### PROBLEM TO WORK ON
The listing below holds a line with "Lemma p2_S k : p2 (S k) = 2 * p2 k." and a line with "(** Allocates the". Reproduce those two lines exactly, plus everything between them.

### EXCERPTED DATA
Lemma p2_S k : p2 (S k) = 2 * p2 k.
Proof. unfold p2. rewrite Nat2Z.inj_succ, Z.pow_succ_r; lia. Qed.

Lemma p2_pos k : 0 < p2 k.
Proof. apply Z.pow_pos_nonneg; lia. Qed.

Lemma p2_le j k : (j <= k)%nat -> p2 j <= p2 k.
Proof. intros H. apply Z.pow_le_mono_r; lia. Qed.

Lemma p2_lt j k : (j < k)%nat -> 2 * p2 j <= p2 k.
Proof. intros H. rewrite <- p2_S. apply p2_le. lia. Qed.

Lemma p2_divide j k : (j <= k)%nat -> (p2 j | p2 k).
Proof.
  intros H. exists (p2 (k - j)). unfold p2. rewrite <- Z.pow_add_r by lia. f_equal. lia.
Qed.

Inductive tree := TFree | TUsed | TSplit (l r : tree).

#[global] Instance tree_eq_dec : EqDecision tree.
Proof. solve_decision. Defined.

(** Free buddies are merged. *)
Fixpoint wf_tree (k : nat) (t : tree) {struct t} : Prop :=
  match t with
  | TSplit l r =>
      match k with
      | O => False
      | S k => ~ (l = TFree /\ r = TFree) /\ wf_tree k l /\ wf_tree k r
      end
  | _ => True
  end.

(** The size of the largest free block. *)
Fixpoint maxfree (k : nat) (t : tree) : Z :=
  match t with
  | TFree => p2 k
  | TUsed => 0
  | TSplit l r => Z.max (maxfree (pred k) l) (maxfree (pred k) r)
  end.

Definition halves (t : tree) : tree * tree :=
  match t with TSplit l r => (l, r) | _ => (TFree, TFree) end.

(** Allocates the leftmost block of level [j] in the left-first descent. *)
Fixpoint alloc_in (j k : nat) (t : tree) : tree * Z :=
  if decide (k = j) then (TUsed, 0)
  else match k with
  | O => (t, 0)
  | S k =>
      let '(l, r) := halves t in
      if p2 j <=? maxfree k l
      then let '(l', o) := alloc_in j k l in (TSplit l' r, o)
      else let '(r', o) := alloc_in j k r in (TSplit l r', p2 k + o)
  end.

---

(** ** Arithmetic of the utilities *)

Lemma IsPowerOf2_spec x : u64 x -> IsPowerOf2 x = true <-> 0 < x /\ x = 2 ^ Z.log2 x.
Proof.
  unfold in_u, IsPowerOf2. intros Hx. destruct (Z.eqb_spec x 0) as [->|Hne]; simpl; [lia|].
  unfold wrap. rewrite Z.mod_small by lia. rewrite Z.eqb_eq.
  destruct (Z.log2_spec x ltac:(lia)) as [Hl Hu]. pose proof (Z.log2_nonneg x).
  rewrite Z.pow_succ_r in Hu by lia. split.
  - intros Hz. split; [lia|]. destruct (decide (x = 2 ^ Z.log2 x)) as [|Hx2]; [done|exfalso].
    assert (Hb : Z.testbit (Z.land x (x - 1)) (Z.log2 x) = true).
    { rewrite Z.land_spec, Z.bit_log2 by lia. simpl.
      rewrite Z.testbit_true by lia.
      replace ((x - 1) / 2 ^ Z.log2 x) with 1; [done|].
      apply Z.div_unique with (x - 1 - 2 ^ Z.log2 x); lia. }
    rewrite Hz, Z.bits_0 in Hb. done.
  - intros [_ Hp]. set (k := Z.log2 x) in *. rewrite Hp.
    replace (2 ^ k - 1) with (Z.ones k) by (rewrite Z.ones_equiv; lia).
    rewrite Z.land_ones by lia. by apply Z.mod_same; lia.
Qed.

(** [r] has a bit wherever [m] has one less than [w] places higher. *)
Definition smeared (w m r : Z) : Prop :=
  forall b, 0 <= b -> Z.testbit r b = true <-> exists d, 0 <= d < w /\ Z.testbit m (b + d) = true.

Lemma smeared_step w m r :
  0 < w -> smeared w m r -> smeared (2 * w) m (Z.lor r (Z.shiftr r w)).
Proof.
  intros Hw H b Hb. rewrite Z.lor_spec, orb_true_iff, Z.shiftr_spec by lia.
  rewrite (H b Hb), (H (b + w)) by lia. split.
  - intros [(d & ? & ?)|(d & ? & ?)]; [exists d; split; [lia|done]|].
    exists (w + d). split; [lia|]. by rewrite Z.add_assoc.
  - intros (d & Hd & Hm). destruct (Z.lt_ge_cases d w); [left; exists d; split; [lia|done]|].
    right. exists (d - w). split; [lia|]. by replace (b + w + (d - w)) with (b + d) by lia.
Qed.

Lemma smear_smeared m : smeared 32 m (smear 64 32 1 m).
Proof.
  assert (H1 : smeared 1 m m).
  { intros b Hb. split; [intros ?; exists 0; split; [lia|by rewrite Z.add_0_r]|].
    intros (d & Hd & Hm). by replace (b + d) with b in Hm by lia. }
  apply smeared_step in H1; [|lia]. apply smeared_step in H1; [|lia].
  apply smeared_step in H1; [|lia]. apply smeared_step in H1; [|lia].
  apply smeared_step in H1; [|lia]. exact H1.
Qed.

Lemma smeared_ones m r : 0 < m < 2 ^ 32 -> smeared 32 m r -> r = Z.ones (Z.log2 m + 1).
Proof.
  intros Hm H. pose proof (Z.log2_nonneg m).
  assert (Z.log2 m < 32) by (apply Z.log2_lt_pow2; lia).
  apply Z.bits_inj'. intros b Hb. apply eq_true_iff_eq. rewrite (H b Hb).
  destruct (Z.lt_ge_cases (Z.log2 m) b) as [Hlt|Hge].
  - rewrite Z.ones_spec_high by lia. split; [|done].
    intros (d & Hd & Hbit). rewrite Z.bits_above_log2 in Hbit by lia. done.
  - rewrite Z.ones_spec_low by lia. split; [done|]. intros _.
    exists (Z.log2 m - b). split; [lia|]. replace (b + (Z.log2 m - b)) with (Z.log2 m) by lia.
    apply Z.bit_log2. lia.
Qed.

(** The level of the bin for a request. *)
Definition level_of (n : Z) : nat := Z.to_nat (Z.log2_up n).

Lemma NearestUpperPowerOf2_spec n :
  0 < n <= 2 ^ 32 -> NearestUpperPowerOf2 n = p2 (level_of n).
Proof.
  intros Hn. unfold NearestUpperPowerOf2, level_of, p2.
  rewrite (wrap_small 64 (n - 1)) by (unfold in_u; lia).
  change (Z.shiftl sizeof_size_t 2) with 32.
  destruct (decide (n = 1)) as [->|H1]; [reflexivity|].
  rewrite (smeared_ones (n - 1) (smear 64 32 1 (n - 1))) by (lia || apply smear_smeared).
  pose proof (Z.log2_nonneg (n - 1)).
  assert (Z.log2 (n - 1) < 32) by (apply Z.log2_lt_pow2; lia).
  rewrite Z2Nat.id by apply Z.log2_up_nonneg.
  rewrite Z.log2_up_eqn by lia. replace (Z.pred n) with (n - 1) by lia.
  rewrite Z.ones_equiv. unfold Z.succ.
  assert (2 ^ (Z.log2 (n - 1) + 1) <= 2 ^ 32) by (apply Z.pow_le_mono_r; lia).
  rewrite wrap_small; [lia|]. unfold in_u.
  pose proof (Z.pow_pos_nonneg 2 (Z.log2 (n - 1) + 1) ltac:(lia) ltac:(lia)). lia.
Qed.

### OUTPUT BELOW
Lemma p2_S k : p2 (S k) = 2 * p2 k.
Proof. unfold p2. rewrite Nat2Z.inj_succ, Z.pow_succ_r; lia. Qed.

Lemma p2_pos k : 0 < p2 k.
Proof. apply Z.pow_pos_nonneg; lia. Qed.

Lemma p2_le j k : (j <= k)%nat -> p2 j <= p2 k.
Proof. intros H. apply Z.pow_le_mono_r; lia. Qed.

Lemma p2_lt j k : (j < k)%nat -> 2 * p2 j <= p2 k.
Proof. intros H. rewrite <- p2_S. apply p2_le. lia. Qed.

Lemma p2_divide j k : (j <= k)%nat -> (p2 j | p2 k).
Proof.
  intros H. exists (p2 (k - j)). unfold p2. rewrite <- Z.pow_add_r by lia. f_equal. lia.
Qed.

Inductive tree := TFree | TUsed | TSplit (l r : tree).

#[global] Instance tree_eq_dec : EqDecision tree.
Proof. solve_decision. Defined.

(** Free buddies are merged. *)
Fixpoint wf_tree (k : nat) (t : tree) {struct t} : Prop :=
  match t with
  | TSplit l r =>
      match k with
      | O => False
      | S k => ~ (l = TFree /\ r = TFree) /\ wf_tree k l /\ wf_tree k r
      end
  | _ => True
  end.

(** The size of the largest free block. *)
Fixpoint maxfree (k : nat) (t : tree) : Z :=
  match t with
  | TFree => p2 k
  | TUsed => 0
  | TSplit l r => Z.max (maxfree (pred k) l) (maxfree (pred k) r)
  end.

Definition halves (t : tree) : tree * tree :=
  match t with TSplit l r => (l, r) | _ => (TFree, TFree) end.

(** Allocates the leftmost block of level [j] in the left-first descent. *)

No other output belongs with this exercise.